RECORDS SUPPLIED >>

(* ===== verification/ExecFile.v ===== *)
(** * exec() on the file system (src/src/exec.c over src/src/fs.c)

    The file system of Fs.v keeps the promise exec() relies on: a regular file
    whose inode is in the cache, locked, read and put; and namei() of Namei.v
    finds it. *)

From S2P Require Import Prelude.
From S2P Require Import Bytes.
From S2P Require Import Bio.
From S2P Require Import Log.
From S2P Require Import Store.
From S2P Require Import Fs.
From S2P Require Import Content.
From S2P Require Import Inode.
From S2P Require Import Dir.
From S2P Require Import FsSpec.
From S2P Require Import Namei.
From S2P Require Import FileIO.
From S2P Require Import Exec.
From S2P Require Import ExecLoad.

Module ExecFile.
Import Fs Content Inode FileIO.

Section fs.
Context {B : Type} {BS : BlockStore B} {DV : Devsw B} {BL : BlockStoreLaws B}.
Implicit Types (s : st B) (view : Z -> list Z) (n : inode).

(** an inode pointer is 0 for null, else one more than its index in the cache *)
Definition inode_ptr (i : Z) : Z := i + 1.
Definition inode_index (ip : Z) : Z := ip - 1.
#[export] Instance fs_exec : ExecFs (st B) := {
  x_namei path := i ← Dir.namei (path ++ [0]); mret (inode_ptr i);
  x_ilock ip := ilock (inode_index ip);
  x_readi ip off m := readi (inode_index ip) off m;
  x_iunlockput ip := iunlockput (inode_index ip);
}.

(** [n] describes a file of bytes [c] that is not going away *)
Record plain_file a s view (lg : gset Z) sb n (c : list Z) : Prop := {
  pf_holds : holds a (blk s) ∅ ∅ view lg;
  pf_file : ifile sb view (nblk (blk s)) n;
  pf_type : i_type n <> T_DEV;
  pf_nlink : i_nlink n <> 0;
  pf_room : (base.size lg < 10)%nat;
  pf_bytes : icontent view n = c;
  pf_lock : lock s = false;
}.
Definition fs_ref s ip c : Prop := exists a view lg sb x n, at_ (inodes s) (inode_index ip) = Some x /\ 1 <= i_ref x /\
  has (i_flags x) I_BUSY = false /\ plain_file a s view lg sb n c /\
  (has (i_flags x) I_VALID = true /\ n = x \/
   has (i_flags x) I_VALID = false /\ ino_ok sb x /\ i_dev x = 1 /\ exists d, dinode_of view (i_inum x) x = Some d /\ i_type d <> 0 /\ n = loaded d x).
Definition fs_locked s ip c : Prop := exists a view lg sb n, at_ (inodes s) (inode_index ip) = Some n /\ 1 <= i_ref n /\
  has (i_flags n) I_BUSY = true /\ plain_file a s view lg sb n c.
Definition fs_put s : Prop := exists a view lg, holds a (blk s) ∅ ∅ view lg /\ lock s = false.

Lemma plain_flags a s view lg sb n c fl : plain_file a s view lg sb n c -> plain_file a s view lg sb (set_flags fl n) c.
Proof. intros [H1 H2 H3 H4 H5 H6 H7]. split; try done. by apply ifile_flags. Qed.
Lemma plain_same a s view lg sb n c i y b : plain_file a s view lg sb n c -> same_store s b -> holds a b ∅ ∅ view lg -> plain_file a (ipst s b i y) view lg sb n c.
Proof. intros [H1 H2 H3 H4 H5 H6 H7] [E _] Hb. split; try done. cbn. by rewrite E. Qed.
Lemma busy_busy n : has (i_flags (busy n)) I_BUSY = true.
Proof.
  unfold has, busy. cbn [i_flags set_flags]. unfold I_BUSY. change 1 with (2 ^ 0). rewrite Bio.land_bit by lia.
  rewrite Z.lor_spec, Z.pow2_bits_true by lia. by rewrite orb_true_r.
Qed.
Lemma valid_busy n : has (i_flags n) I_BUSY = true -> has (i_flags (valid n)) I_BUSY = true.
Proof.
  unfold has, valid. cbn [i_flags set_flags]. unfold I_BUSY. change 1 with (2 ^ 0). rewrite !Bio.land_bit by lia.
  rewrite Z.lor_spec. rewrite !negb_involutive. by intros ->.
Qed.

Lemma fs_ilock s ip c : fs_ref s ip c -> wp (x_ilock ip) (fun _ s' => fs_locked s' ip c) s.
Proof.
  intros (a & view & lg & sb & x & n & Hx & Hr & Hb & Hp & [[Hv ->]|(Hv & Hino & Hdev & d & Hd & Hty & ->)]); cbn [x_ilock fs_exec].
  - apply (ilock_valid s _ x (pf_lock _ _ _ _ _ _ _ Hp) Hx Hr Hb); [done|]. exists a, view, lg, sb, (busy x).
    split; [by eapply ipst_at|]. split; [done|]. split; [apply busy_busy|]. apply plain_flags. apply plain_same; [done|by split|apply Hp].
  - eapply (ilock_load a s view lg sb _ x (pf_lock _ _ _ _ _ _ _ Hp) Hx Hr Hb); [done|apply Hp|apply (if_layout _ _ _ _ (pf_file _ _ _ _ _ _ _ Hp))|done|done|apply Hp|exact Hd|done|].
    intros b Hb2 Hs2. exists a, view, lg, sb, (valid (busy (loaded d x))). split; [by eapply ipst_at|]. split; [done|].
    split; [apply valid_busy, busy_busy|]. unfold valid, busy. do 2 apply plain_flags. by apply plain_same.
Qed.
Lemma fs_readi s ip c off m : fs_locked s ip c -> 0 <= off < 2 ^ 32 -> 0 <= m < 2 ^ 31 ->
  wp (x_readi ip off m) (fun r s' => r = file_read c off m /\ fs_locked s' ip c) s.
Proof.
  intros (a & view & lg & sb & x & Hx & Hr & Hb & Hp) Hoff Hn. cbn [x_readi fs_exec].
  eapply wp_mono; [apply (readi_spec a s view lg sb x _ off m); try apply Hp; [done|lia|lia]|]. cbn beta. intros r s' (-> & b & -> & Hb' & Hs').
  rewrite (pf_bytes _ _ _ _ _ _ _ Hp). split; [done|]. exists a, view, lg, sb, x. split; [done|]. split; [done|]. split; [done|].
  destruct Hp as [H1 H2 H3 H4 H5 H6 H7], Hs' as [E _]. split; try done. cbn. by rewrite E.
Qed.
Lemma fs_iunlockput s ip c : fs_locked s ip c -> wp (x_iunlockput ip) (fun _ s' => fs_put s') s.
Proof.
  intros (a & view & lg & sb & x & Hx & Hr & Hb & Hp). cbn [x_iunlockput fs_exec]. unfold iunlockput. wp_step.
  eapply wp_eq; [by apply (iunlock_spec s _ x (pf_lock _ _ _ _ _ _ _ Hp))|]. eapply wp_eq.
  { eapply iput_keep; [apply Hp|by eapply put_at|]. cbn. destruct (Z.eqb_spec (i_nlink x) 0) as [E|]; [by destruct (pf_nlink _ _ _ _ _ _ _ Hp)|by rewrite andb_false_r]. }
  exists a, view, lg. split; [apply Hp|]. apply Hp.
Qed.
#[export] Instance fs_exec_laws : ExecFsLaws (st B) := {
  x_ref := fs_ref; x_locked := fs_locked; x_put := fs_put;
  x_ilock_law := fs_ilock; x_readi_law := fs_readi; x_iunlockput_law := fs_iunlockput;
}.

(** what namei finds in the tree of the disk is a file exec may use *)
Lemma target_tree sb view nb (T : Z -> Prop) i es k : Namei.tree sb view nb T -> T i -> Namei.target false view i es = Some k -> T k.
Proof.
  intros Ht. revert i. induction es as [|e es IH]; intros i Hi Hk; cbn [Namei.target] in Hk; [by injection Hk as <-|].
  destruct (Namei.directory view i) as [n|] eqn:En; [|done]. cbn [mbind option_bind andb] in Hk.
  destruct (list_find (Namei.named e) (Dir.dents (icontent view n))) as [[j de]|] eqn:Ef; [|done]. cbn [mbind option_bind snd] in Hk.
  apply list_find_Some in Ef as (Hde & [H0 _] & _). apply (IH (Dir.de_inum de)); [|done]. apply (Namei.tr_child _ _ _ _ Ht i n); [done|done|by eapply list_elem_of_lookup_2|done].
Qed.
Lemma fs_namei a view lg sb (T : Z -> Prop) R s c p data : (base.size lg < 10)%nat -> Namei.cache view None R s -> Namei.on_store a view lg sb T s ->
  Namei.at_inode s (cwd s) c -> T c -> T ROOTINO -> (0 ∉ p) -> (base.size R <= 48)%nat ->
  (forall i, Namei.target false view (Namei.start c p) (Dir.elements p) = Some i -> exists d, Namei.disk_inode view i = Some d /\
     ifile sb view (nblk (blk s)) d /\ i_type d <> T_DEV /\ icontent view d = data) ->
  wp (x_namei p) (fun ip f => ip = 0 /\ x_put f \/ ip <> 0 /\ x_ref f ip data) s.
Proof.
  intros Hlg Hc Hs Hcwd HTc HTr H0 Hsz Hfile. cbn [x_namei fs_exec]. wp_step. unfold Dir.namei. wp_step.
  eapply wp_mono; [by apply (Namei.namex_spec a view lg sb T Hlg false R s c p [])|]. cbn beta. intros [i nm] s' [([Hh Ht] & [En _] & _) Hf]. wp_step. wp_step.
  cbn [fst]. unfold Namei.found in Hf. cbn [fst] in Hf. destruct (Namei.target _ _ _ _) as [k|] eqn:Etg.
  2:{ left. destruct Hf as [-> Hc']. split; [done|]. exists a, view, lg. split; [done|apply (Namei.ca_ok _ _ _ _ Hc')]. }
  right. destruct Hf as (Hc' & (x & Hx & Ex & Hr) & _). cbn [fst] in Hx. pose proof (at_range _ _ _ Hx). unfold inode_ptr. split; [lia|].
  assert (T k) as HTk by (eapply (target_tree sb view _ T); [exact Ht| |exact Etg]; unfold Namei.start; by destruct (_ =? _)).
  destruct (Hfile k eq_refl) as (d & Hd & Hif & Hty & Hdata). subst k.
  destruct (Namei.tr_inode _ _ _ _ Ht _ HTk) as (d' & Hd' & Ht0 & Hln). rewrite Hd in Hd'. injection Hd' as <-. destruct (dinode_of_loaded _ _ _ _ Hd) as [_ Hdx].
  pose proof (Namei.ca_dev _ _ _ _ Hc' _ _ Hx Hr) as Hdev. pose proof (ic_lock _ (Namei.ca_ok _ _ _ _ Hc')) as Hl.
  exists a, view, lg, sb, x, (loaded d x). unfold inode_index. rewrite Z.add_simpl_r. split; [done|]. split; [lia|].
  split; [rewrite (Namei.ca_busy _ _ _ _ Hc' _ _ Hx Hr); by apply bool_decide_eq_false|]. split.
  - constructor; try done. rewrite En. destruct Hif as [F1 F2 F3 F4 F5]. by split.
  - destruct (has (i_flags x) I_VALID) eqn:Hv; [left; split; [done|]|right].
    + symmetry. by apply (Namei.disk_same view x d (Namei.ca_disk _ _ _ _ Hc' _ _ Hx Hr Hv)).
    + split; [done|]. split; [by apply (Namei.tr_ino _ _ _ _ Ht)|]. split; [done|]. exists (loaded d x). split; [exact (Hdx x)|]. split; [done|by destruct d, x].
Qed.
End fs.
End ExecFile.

EXERCISE DETAILS >>
Would you copy out each line of the records above where the word "ExecFile" occurs?

EXERCISE RESPONSE >>
(* ===== verification/ExecFile.v ===== *)
Module ExecFile.
End ExecFile.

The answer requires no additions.